*** LISTED RECORDS ***

Definition blendSrcOver8888_pre (ival aval sred sgreen sblue : Z) : Z :=
  let dalpha := (ival >>! 24) &! 255 in
  let dred := (ival >>! 16) &! 255 in
  let dgreen := (ival >>! 8) &! 255 in
  let dblue := ival &! 255 in
  let oneminusaval := 255 -! aval in
  let oalpha := div255 ((255 *! aval) +! (oneminusaval *! dalpha)) in
  let ored := div255 ((sred *! aval) +! (oneminusaval *! dred)) in
  let ogreen := div255 ((sgreen *! aval) +! (oneminusaval *! dgreen)) in
  let oblue := div255 ((sblue *! aval) +! (oneminusaval *! dblue)) in
  argb oalpha ored ogreen oblue.

Definition blendSrcOver8888_pre_pre (ival frac aval sred sgreen sblue : Z) : Z :=
  let dalpha := (ival >>! 24) &! 255 in
  let dred := (ival >>! 16) &! 255 in
  let dgreen := (ival >>! 8) &! 255 in
  let dblue := ival &! 255 in
  let aval2 := (aval *! frac) >>! 8 in
  let oneminusaval := 255 -! aval2 in
  let oalpha := aval2 +! div255 (oneminusaval *! dalpha) in
  let ored := ((sred *! frac) >>! 8) +! div255 (oneminusaval *! dred) in
  let ogreen := ((sgreen *! frac) >>! 8) +! div255 (oneminusaval *! dgreen) in
  let oblue := ((sblue *! frac) >>! 8) +! div255 (oneminusaval *! dblue) in
  argb oalpha ored ogreen oblue.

*** End of LISTED RECORDS ***

● EXERCISE: Copy out every line of the listing that includes the string "frac".

● PROBLEM SOLUTION:
Definition blendSrcOver8888_pre_pre (ival frac aval sred sgreen sblue : Z) : Z :=
  let aval2 := (aval *! frac) >>! 8 in
  let ored := ((sred *! frac) >>! 8) +! div255 (oneminusaval *! dred) in
  let ogreen := ((sgreen *! frac) >>! 8) +! div255 (oneminusaval *! dgreen) in
  let oblue := ((sblue *! frac) >>! 8) +! div255 (oneminusaval *! dblue) in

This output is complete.